Alex and Miles Pincus, the brothers behind the Grand Banks oyster bar, have quietly snapped up the century-old Montero Bar building at 73 Atlantic Avenue in Brooklyn Heights for about $4.5 million. The mixed-use property includes the ground-floor tavern and the apartments above, and is now in the hands of the Pincus family’s Crew hospitality group. For locals, it strongly hints that one of the neighborhood’s last seafaring dives is not headed for a condo conversion.
According to Crain's New York Business, the building traded for roughly $4.5 million. The outlet reported on May 22, 2026, that the buyers were the Grand Banks operators, confirming that the same maritime-minded team is now steering Montero’s future.
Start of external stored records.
(** * django-orghierarchy: the hierarchy-aware forms and the organization admin

    A shallow embedding of [django_orghierarchy/forms.py] and of the parts of
    the organization admin that [tests/test_admin.py] exercises.

    - Organizations are rows of a table ([list Organization]); a queryset is
      the list of rows it evaluates to.
    - Python dictionaries ([self.fields], [kwargs], [self.initial],
      [cleaned_data]) are finite maps with string keys.
    - Python exceptions are the [Raise] branch of [result]. *)

From stdpp Require Import gmap strings list fin_maps.
From Stdlib Require Import ZArith.

(** ** Exceptions *)

Inductive exn :=
  | KeyError (key : string)
  | TypeError (msg : string)
  | ValidationError (message : string).

Inductive result (A : Type) :=
  | Ok (a : A)
  | Raise (e : exn).
Arguments Ok {A} a.
Arguments Raise {A} e.

(** Sequencing stops at the first exception; [x ← r; k] is stdpp's notation
    for it. *)
#[global] Instance result_bind : MBind result := λ A B k r,
  match r with
  | Ok a => k a
  | Raise e => Raise e
  end.

#[global] Instance exn_eq_dec : EqDecision exn.
Proof. solve_decision. Defined.

(** ** models.Organization *)

(** Modelled from the spec: [models.py] is not among the sources; the two
    internal types are those of section 3, which [forms.py] reads as
    [Organization.NORMAL] and [Organization.AFFILIATED]. *)
Inductive InternalType := NORMAL | AFFILIATED.

#[global] Instance InternalType_eq_dec : EqDecision InternalType.
Proof. solve_decision. Defined.

(** Modelled from the spec: [models.py] is not among the sources; the
    columns are the attributes of section 3, under the names of
    [Meta.fields] in [forms.py] and of the tests.  Foreign keys and the
    members of the many-to-many sets are primary keys. *)
Record Organization := mkOrganization {
  id : option Z;
  data_source : option Z;
  origin_id : string;
  classification : option Z;
  name : string;
  founding_date : option string;
  dissolution_date : option string;
  internal_type : InternalType;
  parent : option Z;
  replaced_by : option Z;
  created_by : option Z;
  last_modified_by : option Z;
  admin_users : list Z;
  regular_users : list Z;
}.

#[global] Instance Organization_eq_dec : EqDecision Organization.
Proof. solve_decision. Defined.

(** [Organization()]: the unsaved instance a model form starts from when the
    caller passes none. *)
Definition new_Organization : Organization :=
  mkOrganization None None "" None "" None None NORMAL None None None None [] [].

(** Python's truth value of a primary key, as in [if self.instance.id:]:
    [None] and [0] are both false. *)
Definition truthy (pk : option Z) : bool :=
  match pk with
  | Some k => negb (k =? 0)%Z
  | None => false
  end.

(** ** Querysets *)

Abbreviation QuerySet := (list Organization) (only parsing).

(** [Organization.objects] *)
Definition objects (db : list Organization) : QuerySet := db.

(** [qs.filter(replaced_by__isnull=True)] *)
Definition filter_replaced_by__isnull (qs : QuerySet) : QuerySet :=
  filter (λ o, replaced_by o = None) qs.

(** [qs.exclude(id=pk)] *)
Definition exclude_id (pk : option Z) (qs : QuerySet) : QuerySet :=
  filter (λ o, id o ≠ pk) qs.

(** [qs.exclude(id__in=pks)] *)
Definition exclude_id__in (pks : list Z) (qs : QuerySet) : QuerySet :=
  filter (λ o, id o ∉ Some <$> pks) qs.

(** [qs.values_list('id', flat=True)] *)
Definition values_list_id (qs : QuerySet) : list Z :=
  omap id qs.

(** [qs.get(id=k)], as an option. *)
Definition get_by_id (db : list Organization) (k : Z) : option Organization :=
  head (filter (λ o, id o = Some k) db).

(** The primary keys met walking up the [parent] links from [p]; the walk
    stops after [fuel] steps, so it also ends on a table whose links form a
    cycle. *)
Fixpoint ancestor_ids (db : list Organization) (fuel : nat) (p : option Z) : list Z :=
  match fuel, p with
  | S n, Some k =>
      k :: match get_by_id db k with
           | Some o => ancestor_ids db n (parent o)
           | None => []
           end
  | _, _ => []
  end.

(** Modelled from the spec: [self.get_descendants(include_self)] comes with
    the model class of [models.py], which is not among the sources; by
    sections 3 and 4.1 it is the subtree of [self]: the rows below [self] in
    the tree that the [parent] links describe, and [self]'s own row when
    [include_self] is set.  An unsaved instance has no descendants. *)
Definition get_descendants (db : list Organization) (self : Organization)
    (include_self : bool) : QuerySet :=
  match id self with
  | Some k =>
      filter (λ o, (include_self = true ∧ id o = Some k)
                   ∨ k ∈ ancestor_ids db (length db) (parent o)) db
  | None => []
  end.
Lemma bind_normal {W A B} (c : M W A) (k : A -> M W B) (w w' : W) (a : A) :
  c w = (Normal a, w') -> bind c k w = k a w'.
Proof. unfold bind. now intros ->. Qed.

Lemma bind_throw {W A B} (c : M W A) (k : A -> M W B) (w w' : W) (e : string) :
  c w = (Throw e, w') -> bind c k w = (Throw e, w').
Proof. unfold bind. now intros ->. Qed.

End JsFacts.

(** ** node-mappers.ts *)
Module NodeMappersFacts.

Import NodeMappers JsFacts.

Section Facts.

Context {unicode : Unicode} {imports : Imports}.

(** The result of each mapper, case by case. *)

Lemma nodeStatusToDto_connected :
  nodeStatusToDto NodeConnectionStatus_CONNECTED = "running".
Proof. unfold nodeStatusToDto. now rewrite Z.eqb_refl. Qed.

Lemma nodeStatusToDto_other (status : Z) :
  status <> NodeConnectionStatus_CONNECTED -> nodeStatusToDto status = "unreachable".
Proof.
  intros Hne. unfold nodeStatusToDto.
  apply Z.eqb_neq in Hne. rewrite Hne.
  now destruct (status =? NodeConnectionStatus_UNREACHABLE).
Qed.

Lemma nodeStatusToDto_cases (status : Z) :
  nodeStatusToDto status = "running" \/ nodeStatusToDto status = "unreachable".
Proof.
  destruct (Z.eq_dec status NodeConnectionStatus_CONNECTED) as [->|Hne].
  - left. apply nodeStatusToDto_connected.
  - right. now apply nodeStatusToDto_other.
Qed.

Lemma containerOperationToProto_other (it : string) :
  it <> "start" -> it <> "stop" -> it <> "restart" ->
  containerOperationToProto it = UNRECOGNIZED.
Proof.
  intros H1 H2 H3. unfold containerOperationToProto.
  apply String.eqb_neq in H1, H2, H3. now rewrite H1, H2, H3.
Qed.


Lemma nodeTypeGrpcToUi_docker :
  nodeTypeGrpcToUi GrpcNodeType_DOCKER = index NODE_TYPE_VALUES 0.
Proof. unfold nodeTypeGrpcToUi. now rewrite Z.eqb_refl. Qed.

Lemma nodeTypeGrpcToUi_other (type : Z) :
  type <> GrpcNodeType_DOCKER -> nodeTypeGrpcToUi type = index NODE_TYPE_VALUES 1.
Proof.
  intros Hne. unfold nodeTypeGrpcToUi. apply Z.eqb_neq in Hne. now rewrite Hne.
Qed.
(** * ImageProcessor: the upload / process / download / delete lifecycle

    A shallow embedding of the React component [ImageProcessor]
    (src/unnamed/part_000).  The component state ([useState] cells and
    [useRef] cells) and the part of the browser the handlers talk to (the
    object-URL registry, the interval timers, the pending calls of the
    background-removal library, the toasts and the saved downloads) are one
    record, and every handler is a function on that record.

    Conventions of the model.
    - A handler runs against the state of the latest render: its closure
      values [image] and [isProcessing] are the fields of the state it
      receives.
    - [handleFileChange] awaits the compression library and reads no state
      afterwards, so it is one step taken when the compression settles; the
      outcome of the compression is a parameter of the step.
    - [handleProcess] is split at its [await]: the call ([handleProcess]),
      and the two continuations ([handleProcess_resolved],
      [handleProcess_rejected]) taken when the pending call settles.
    - [useEffect(() => cleanup, [cleanup])] with [cleanup] depending on
      [image] makes React run the cleanup of the previous render, closed
      over the previous [image], whenever [setImage] has stored a new
      object: [flushEffects]. *)

From stdpp Require Import gmap strings list pretty.
From Stdlib Require Import Ascii ZArith QArith Qround Qpower Lqa.

Local Close Scope Q_scope.
Local Open Scope string_scope.

(* [set_solver] clears hypotheses it has already consumed. *)
#[local] Set Warnings "-clear-no-such-hyp".

(** ** Data model *)

Inductive Status := pending | processing | completed | failed.

(** A [File] as the handlers see it: [name], [type], [size]; its bytes are
    never inspected and are an opaque content id. *)
Record File := mkFile {
  file_name : string;
  file_type : string;
  file_size : Z;
  file_data : N }.

Record Blob := mkBlob {
  blob_data : N;
  blob_type : string }.

(** [interface ProcessedImage]. *)
Record ProcessedImage := mkImage {
  original : option File;
  originalUrl : string;
  processed : option Blob;
  processedUrl : option string;
  name : string;
  status : Status }.

Record Toast := mkToast {
  title : string;
  description : string;
  variant : option string }.

(** A pending [removeBackground] call: the file it was given and the local
    [timer] of the [processImage] activation that awaits it. *)
Record Run := mkRun {
  run_file : File;
  run_timer : positive }.

Module SETTINGS.
Definition upload_maxSize : Z := 10 * 1024 * 1024.
Definition upload_types : list string :=
  ["image/jpeg"; "image/png"; "image/webp"].
Definition processing_model : string := "isnet".
Definition processing_format : string := "image/png".
End SETTINGS.

Record State := mkState {
  (* useState *)
  image : option ProcessedImage;
  isProcessing : bool;
  progress : Z;
  isDragging : bool;
  timeLeft : Z;
  (* useRef *)
  timerRef : option positive;
  fileInputRef : option string;
  (* the browser *)
  objectUrls : gset string;
  urlCount : nat;
  intervals : gset positive;
  intervalCount : positive;
  inFlight : list Run;
  toasts : list Toast;
  saved : list (string * Blob);
  (* the image closed over by the cleanup that React still has to run *)
  staleImage : option (option ProcessedImage) }.

Definition initial : State :=
  {| image := None; isProcessing := false; progress := 0; isDragging := false;
     timeLeft := 20; timerRef := None; fileInputRef := Some "";
     objectUrls := ∅; urlCount := 0; intervals := ∅; intervalCount := 1;
     inFlight := []; toasts := []; saved := []; staleImage := None |}.
(** * A shallow embedding of the load balancer's dispatch engine

    Source files: [load_balancer.py] (the [Server] dataclass and the
    [LoadBalancer] class) and [main.py] (the admin routes).

    Python [int] is [Z]; Python [float] is the kernel's binary64 [float];
    a Python [str] is the [string] of its code points, all below 256; a
    Python [dict] of headers is a [gmap string string]; a reference to a
    [Server] object is its position in the registry list [servers]. *)

From Stdlib Require Import ZArith Floats.PrimFloat.
From Stdlib Require Uint63.
From stdpp Require Import base gmap strings list pretty.

Local Open Scope Z_scope.

(** ** Data model *)

(** [class LoadBalancingAlgorithm(Enum)] *)
Inductive LoadBalancingAlgorithm : Type :=
  | ROUND_ROBIN
  | WEIGHTED_ROUND_ROBIN
  | LEAST_CONNECTIONS
  | RANDOM.

(** The [.value] of an enum member. *)
Definition algorithm_value (a : LoadBalancingAlgorithm) : string :=
  match a with
  | ROUND_ROBIN => "round_robin"
  | WEIGHTED_ROUND_ROBIN => "weighted_round_robin"
  | LEAST_CONNECTIONS => "least_connections"
  | RANDOM => "random"
  end.

(** The exceptions the modelled code can raise, each with its message. *)
Inductive exn : Type :=
  | ValueError (msg : string)
  | ZeroDivisionError
  | IndexError
  | RequestException (msg : string)
  | OtherException (msg : string).

(** A call either returns a value or raises. *)
Inductive result (A : Type) : Type :=
  | Return (a : A)
  | Raise (e : exn).
Arguments Return {A} a.
Arguments Raise {A} e.

(** The builtin [repr] on a [str]. A string stands for the [str] of its
    code points, all below 256. The quote is the single quote unless the
    text holds one and no double quote; the quote and the backslash are
    escaped with a backslash; tab, newline and carriage return are written
    [\t], [\n], [\r]; a code point that is not printable (the controls
    0-31 and 127-159, the no-break space 160 and the soft hyphen 173) is
    written [\x] and two lower-case hexadecimal digits; every other
    character stands for itself. *)
Definition backslash : Ascii.ascii := Ascii.ascii_of_N 92.
Definition single_quote : Ascii.ascii := Ascii.ascii_of_N 39.
Definition double_quote : Ascii.ascii := Ascii.ascii_of_N 34.

Definition hex_digit (n : N) : Ascii.ascii :=
  default (Ascii.ascii_of_N 48)
    (String.list_ascii_of_string "0123456789abcdef" !! N.to_nat n).

Definition repr_escape (c : Ascii.ascii) : string :=
  String backslash
    (String (Ascii.ascii_of_N 120)
       (String (hex_digit (Ascii.N_of_ascii c / 16)%N)
          (String (hex_digit (Ascii.N_of_ascii c mod 16)%N) EmptyString))).

Definition py_printable (n : N) : bool :=
  ((32 <=? n)%N && (n <? 127)%N) || ((161 <=? n)%N && negb (n =? 173)%N).

Definition repr_char (quote c : Ascii.ascii) : string :=
  let n := Ascii.N_of_ascii c in
  if Ascii.eqb c quote || Ascii.eqb c backslash
  then String backslash (String c EmptyString)
  else if (n =? 9)%N then String backslash "t"
  else if (n =? 10)%N then String backslash "n"
  else if (n =? 13)%N then String backslash "r"
  else if py_printable n then String c EmptyString
  else repr_escape c.

Fixpoint has_char (c : Ascii.ascii) (s : string) : bool :=
  match s with
  | EmptyString => false
  | String x r => Ascii.eqb x c || has_char c r
  end.

Definition repr_quote (s : string) : Ascii.ascii :=
  if has_char single_quote s && negb (has_char double_quote s)
  then double_quote else single_quote.

Fixpoint repr_body (quote : Ascii.ascii) (s : string) : string :=
  match s with
  | EmptyString => EmptyString
  | String c r => repr_char quote c +:+ repr_body quote r
  end.

Definition py_repr (s : string) : string :=
  String (repr_quote s)
    (repr_body (repr_quote s) s +:+ String (repr_quote s) EmptyString).

(** [LoadBalancingAlgorithm(value)]: lookup of an enum member by value;
    when no member has that value it raises
    [ValueError("%r is not a valid LoadBalancingAlgorithm" % value)]. *)
Definition LoadBalancingAlgorithm_of_value (v : string)
  : result LoadBalancingAlgorithm :=
  if String.eqb v "round_robin" then Return ROUND_ROBIN
  else if String.eqb v "weighted_round_robin" then Return WEIGHTED_ROUND_ROBIN
  else if String.eqb v "least_connections" then Return LEAST_CONNECTIONS
  else if String.eqb v "random" then Return RANDOM
  else Raise (ValueError (py_repr v +:+ " is not a valid LoadBalancingAlgorithm")).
New Owners Have Waterfront Pedigree
Alex and Miles Pincus co-founded Crew, a hospitality group known for turning historic vessels and waterfront structures into dining destinations. Coverage of their work on the Sherman Zwicker and other projects has documented their focus on maritime restaurants and careful restorations, as reported by Tasting Table.
Montero's Place In The Neighborhood
Montero dates back to 1939 and moved to its current corner at Atlantic Avenue and Hicks Street in 1948, eventually becoming a long-time sailors’ hangout and neighborhood fixture. Local reporting notes that Pepe Montero has run the bar for decades, and that the family chose a buyer they felt would protect the space, according to the Brooklyn Eagle.
Owners Promise To Preserve The Dive
Crew describes on its Montero page how Pepe personally selected the group as “the next generation of caretakers” and pledges to keep the bar’s character intact. The company highlights Montero’s cheap beer, pool table and karaoke nights, signaling that the plan is light-touch stewardship rather than a glossy reinvention.
For neighbors, the sale effectively ties the tavern’s physical and cultural footprint to operators who already have a track record with maritime history. Whether Crew quietly updates the back-of-house or leaves most things as they are, the deal cuts down the immediate risk that the building will be diverted from its long-standing role as a working waterfront dive.